Rui Pinto, source des révélations des « Football Leaks » dont le procès s’ouvre vendredi à Lisbonne, est un jeune « hacker » qui fait valoir son rôle de lanceur d’alerte contre ceux qui dénoncent ses méthodes de maître-chanteur.
« Je suis prêt à me battre pour montrer à tout le monde que je suis un lanceur d’alerte », a confié au magazine allemand Der Spiegel celui qui se faisait appeler « John » pour cacher son identité aux journalistes à qui il livrait les secrets du foot-business international.
Petit gabarit à l’air juvénile et aux cheveux bruns hérissés, décrit par ses proches comme « sociable et joyeux », le Portugais de 31 ans doit répondre de 90 chefs d’accusation, qui vont de la tentative d’extorsion au piratage informatique. En même temps, sa coopération avec la justice portugaise sur d’autres dossiers lui a permis d’obtenir un statut de témoin protégé.
C’est donc un homme à plusieurs facettes qui prendra place sur le banc des accusés, lors d’un procès entouré de mesures de sécurité en raison des menaces dont il fait l’objet. Démasqué et arrêté début 2019 à Budapest, où il s’était installé quatre ans plus tôt, Rui Pinto a été extradé vers son pays et placé en détention provisoire, avant d’être assigné à résidence puis libéré début août.
Un autodidacte qui apprend vite
Pendant des études d’histoire qu’il ne terminera pas, Rui Pinto découvre la Hongrie lors d’un séjour Erasmus et décide de s’y installer. Il gagne alors sa vie en aidant son père dans le commerce d’antiquités. Fan du FC Porto, il créé fin 2015 le site internet « Football Leaks ». Les premiers documents confidentiels publiés concernaient des contrats de joueurs et d’entraîneurs appartenant au club Sporting Portugal et à la société Doyen Sports, un fonds d’investissement basé à Malte aux pratiques controversées. A partir de 2016, « John » confie des millions de documents à un consortium de médias européens qui a révélé des mécanismes d’évasion fiscale, des soupçons de fraude et de corruption mettant en cause plusieurs joueurs vedettes et dirigeants de clubs. Il faudra attendre encore trois ans pour qu’il sorte de l’anonymat lors d’un entretien accordé à ces médias pour expliquer qu’il souhaitait démasquer les dessous de « l’industrie du football malhonnête ». Parmi les nombreux dossiers qui lui sont imputables : les ennuis fiscaux de Cristiano Ronaldo liés à son passage au Real Madrid.

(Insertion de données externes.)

(* ===== verification/Java.v ===== *)
(** * The part of the Java language and library the server uses

    Exceptions as a data type, [String.split] with a one-character pattern and
    [Integer.parseInt].  A [String] is a Rocq [string] of characters. *)

From S2P Require Import Prelude.
From Stdlib Require Import Ascii.
From stdpp Require Import base gmap strings list.
From Stdlib Require Import Lia.
#[local] Open Scope Z_scope.

(** The exceptions the server throws, catches or lets through. *)
Inductive jexn : Type :=
| NullPointerException
| ClassCastException
| ArrayIndexOutOfBoundsException
| IllegalMonitorStateException
| RejectedExecutionException
| NumberFormatException
| IllegalArgumentException
| IOException
| StatusRuntimeException
| RuntimeException (msg : string).

#[export] Instance jexn_eq_dec : EqDecision jexn.
Proof. solve_decision. Defined.

(** An [Optional]-free [null] dereference. *)
Definition nonnull {S A} (o : option A) : M jexn S A :=
  match o with Some a => mret a | None => throw NullPointerException end.

(** [s.split(sep)]: trailing empty strings are removed, unless the separator
    does not occur at all. *)
Fixpoint drop_trailing_empty (l : list string) : list string :=
  match l with
  | [] => []
  | p :: l' =>
      match drop_trailing_empty l' with
      | [] => if String.eqb p EmptyString then [] else [p]
      | l'' => p :: l''
      end
  end.

Definition java_split (c : Ascii.ascii) (s : string) : list string :=
  match split_on c s with
  | [p] => [p]
  | l => drop_trailing_empty l
  end.

(** [Integer.parseInt(s)], radix 10: an optional sign and at least one digit,
    a value outside 32 bits refused. *)
Definition digit_value (a : Ascii.ascii) : option Z :=
  let n := Z.of_N (Ascii.N_of_ascii a) in
  if (48 <=? n) && (n <=? 57) then Some (n - 48) else None.

Fixpoint parse_digits (acc : Z) (s : string) : option Z :=
  match s with
  | EmptyString => Some acc
  | String a s' =>
      match digit_value a with
      | Some d => parse_digits (10 * acc + d) s'
      | None => None
      end
  end.

Definition parse_nonempty (s : string) : option Z :=
  match s with EmptyString => None | _ => parse_digits 0 s end.

Definition int_range (z : Z) : option Z :=
  if (- 2 ^ 31 <=? z) && (z <? 2 ^ 31) then Some z else None.

Definition parseInt (s : string) : option Z :=
  match s with
  | String "-"%char s' => parse_nonempty s' ≫= (λ z, int_range (- z))
  | String "+"%char s' => parse_nonempty s' ≫= int_range
  | _ => parse_nonempty s ≫= int_range
  end.

Lemma parseInt_int32 s z : parseInt s = Some z → - 2 ^ 31 ≤ z < 2 ^ 31.
Proof.
  assert (Hr : ∀ x, int_range x = Some z → - 2 ^ 31 ≤ z < 2 ^ 31).
  { intros x. unfold int_range.
    destruct (Z.leb_spec (- 2 ^ 31) x), (Z.ltb_spec x (2 ^ 31)); naive_solver lia. }
  unfold parseInt. intros H.
  repeat case_match; try destruct (parse_nonempty _); simplify_eq/=; eauto.
Qed.

Lemma drop_trailing_empty_sublist l : drop_trailing_empty l `sublist_of` l.
Proof.
  induction l as [|p l IH]; simpl; [done|].
  destruct (drop_trailing_empty l); [|by constructor].
  destruct (String.eqb p EmptyString); [apply sublist_nil_l|].
  constructor. apply sublist_nil_l.
Qed.

Lemma java_split_pieces c s p : p ∈ java_split c s → has_char c p = false.
Proof.
  intros Hp. apply (split_on_pieces c s). unfold java_split in Hp.
  destruct (split_on c s) as [|q [|q' l]] eqn:E; [done|done|].
  by eapply sublist_subseteq; [apply drop_trailing_empty_sublist|].
Qed.

Lemma java_split_no_sep c s : has_char c s = false → java_split c s = [s].
Proof. intros H. unfold java_split. by rewrite split_on_no_sep. Qed.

Le natif de Vila Nova de Gaia, dans la banlieue de Porto, n’a pas de formation avancée en informatique. C’est donc en autodidacte qu’il aurait réalisé son premier piratage à l’âge de 23 ans, en volant 300 000 euros à une banque basée aux îles Caïman. Il nie cette accusation de vol et précise avoir conservé des données montrant comment les Iles Caïman ont été utilisées pour « le blanchiment d’argent et l’évasion fiscale ».
En janvier dernier, il a frappé un nouveau coup en revendiquant la fuite de documents compromettants pour la milliardaire angolaise Isabel dos Santos. Lors du procès qui s’ouvrira vendredi, Rui Pinto se défendra surtout d’avoir tenté de faire chanter le patron du fonds d’investissements Doyen Sports, son compatriote Nélio Lucas. « Je regrette d’avoir pris contact avec Nélio Lucas. J’étais naïf à l’époque », a-t-il expliqué dans son entretien à Der Spiegel en réaffirmant avoir lui-même renoncé à réclamer entre 500 000 et un million d’euros à Doyen pour cesser de publier des documents gênants.
Au Portugal, le crime de tentative d’extorsion, le plus grave des chefs d’accusation retenus contre Pinto, est passible d’une peine allant jusqu’à 10 ans de prison.